Trust First, Train Second

One of the many lucky dogs to receive their service training at NICST. photo: NICST

After decades of training service dogs, you'd think I'd have it all figured out by now. But recently, a five-month-old puppy reminded me of something fundamental, a lesson I've taught countless times but needed to relearn myself.

This particular pup came to me as a transfer from his starter home, the family who had raised him during his earliest months. He arrived with a solid foundation: sit, down, basic leash manners, and housebreaking. On paper, he was ready for the next phase of his service dog education. In reality, he wanted nothing to do with me or my instructions.

Defiant doesn't begin to describe it. Here was a puppy who knew exactly what I was asking - I'd seen his records and talked with his previous raisers. But he simply refused. Every request was met with that look dogs give when they've decided you're not worth listening to. He wasn't afraid. He wasn't confused. He just didn't care what I wanted.

My first instinct, honed by years of experience, was to troubleshoot. Was my timing off? Were my rewards not motivating enough? Was there an underlying health issue? I ran through my mental checklist of training problems and solutions.

Then I stopped. And I remembered.

This puppy didn't know me. He'd just been uprooted from the only family he'd ever known and placed in a strange house with a strange man making demands of him. Why on earth would he listen to me? I hadn't earned that privilege yet.

So I did something that felt almost counterintuitive after so many years of professional training. I stopped training.

For that first week, I asked almost nothing of him. We worked on basic housebreaking because some things are non-negotiable. I reinforced simple house manners like not jumping on guests. But formal training? Commands and corrections and shaping behaviors? None of it. Instead, I focused entirely on building our relationship.

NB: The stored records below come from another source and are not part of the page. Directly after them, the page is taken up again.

Inductive event : Type :=
| Print (s : string)                        (* fmt.Print(s) *)
| ReadFile (name : string)                  (* os.ReadFile(name) *)
| WriteFile (name : string) (data : list byte)  (* os.WriteFile(name, data, 0644) *)
| Setenv (key value : string)               (* os.Setenv(key, value) *)
| Exec (argv : list string).                (* exec.Command(argv[0], argv[1:]...).Run() *)

(** The state of a run: the events so far and the byte arrays. *)
Record proc : Type := Proc {
  trace : list event;
  mem : heap
}.

Definition io (A : Type) : Type := proc -> result (A * proc).

Definition io_ret {A : Type} (a : A) : io A := fun p => Ok (a, p).

Definition io_bind {A C : Type} (m : io A) (f : A -> io C) : io C :=
  fun p => match m p with
           | Ok (a, p') => f a p'
           | Panic => Panic
           end.

Notation "x <~~ m ;; k" := (io_bind m (fun x => k))
  (at level 100, m at next level, right associativity).

Definition io_result {A : Type} (r : result A) : io A :=
  fun p => match r with
           | Ok a => Ok (a, p)
           | Panic => Panic
           end.

Definition io_go {A : Type} (m : go A) : io A :=
  fun p => match m (mem p) with
           | Ok (a, h) => Ok (a, Proc (trace p) h)
           | Panic => Panic
           end.

Definition emit (e : event) : io unit :=
  fun p => Ok (tt, Proc (trace p ++ [e]) (mem p)).

(** A slice of a new array that holds [data] and, behind it, [spare]. *)
Definition alloc (data spare : list byte) : go slice :=
  fun h => Ok (Slice (length h) 0 (length data) (length data + length spare),
               h ++ [data ++ spare]).

(** [Console]: [a] is [None] when the call has no arguments behind the
    format. *)
Definition Console (format : string) (a : option (list string)) : io unit :=
  s <~~ io_result (Stringf format a) ;;
  emit (Print s).

Section Program.

(** [append]'s choice of a capacity. *)
Variable growcap : nat -> nat -> nat.

(** The outcome of [os.ReadFile] on [go.mod]: [None] for an error, and
    otherwise the bytes of the file, in a slice whose backing array holds
    [spare] behind them. *)
Variable readFile : option (list byte).
Variable spare : list byte.

(** Whether [os.WriteFile] returns an error, for the bytes given. *)
Variable writeFails : list byte -> bool.

(** The error of running a command, if any, after the events so far. *)
Variable execError : list event -> list string -> option string.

I sat on the floor with him. I groomed him slowly, letting him get accustomed to my hands. I gave him gentle massages. We played - and this puppy had energy to burn, so play sessions were long and frequent. I let him explore the yard while I simply existed nearby, a calm presence without expectations.

When I did make requests, they were simple and came with outsized rewards. Sit while I prepare your meal? That's a small ask that earns you an entire bowl of food - a trade any smart puppy will take.

Days passed. And something shifted.

He started following me from room to room. When I sat down, he'd settle nearby. When I called his name, his ears perked and he'd trot over. The defiance melted into curiosity, then into something that looked remarkably like trust.

Only then did we begin training in earnest. And when we did, I had a different dog - one who wanted to work with me, who found joy in our sessions, who offered behaviors eagerly because he'd learned that good things happened when we worked together.

This experience crystallized something I teach but don't always practice: relationship must precede training. Trust isn't a nice-to-have. It's the foundation upon which everything else is built.

In positive reinforcement training, we talk a lot about rewards and timing and criteria. This matters enormously. But they only work when the dog actually cares about engaging with you. A perfectly timed treat means nothing to a dog who hasn't decided you're worth trusting.

Building that trust isn't complicated, but it requires patience. It means meeting your dog where they are, not where you want them to be. It means providing for their needs - physical exercise, mental stimulation, comfort, safety - before asking anything in return. It means being someone worth following.

And here's the part we often forget: trust must be maintained throughout the training process. It's not a box you check once and move past. Every training session either builds trust or erodes it. Every interaction matters.

That five-month-old puppy is thriving now. He's mastering skills that will one day help someone in need, approaching each training session with enthusiasm rather than resistance. But none of that would be possible if I'd pushed through his defiance with technique alone.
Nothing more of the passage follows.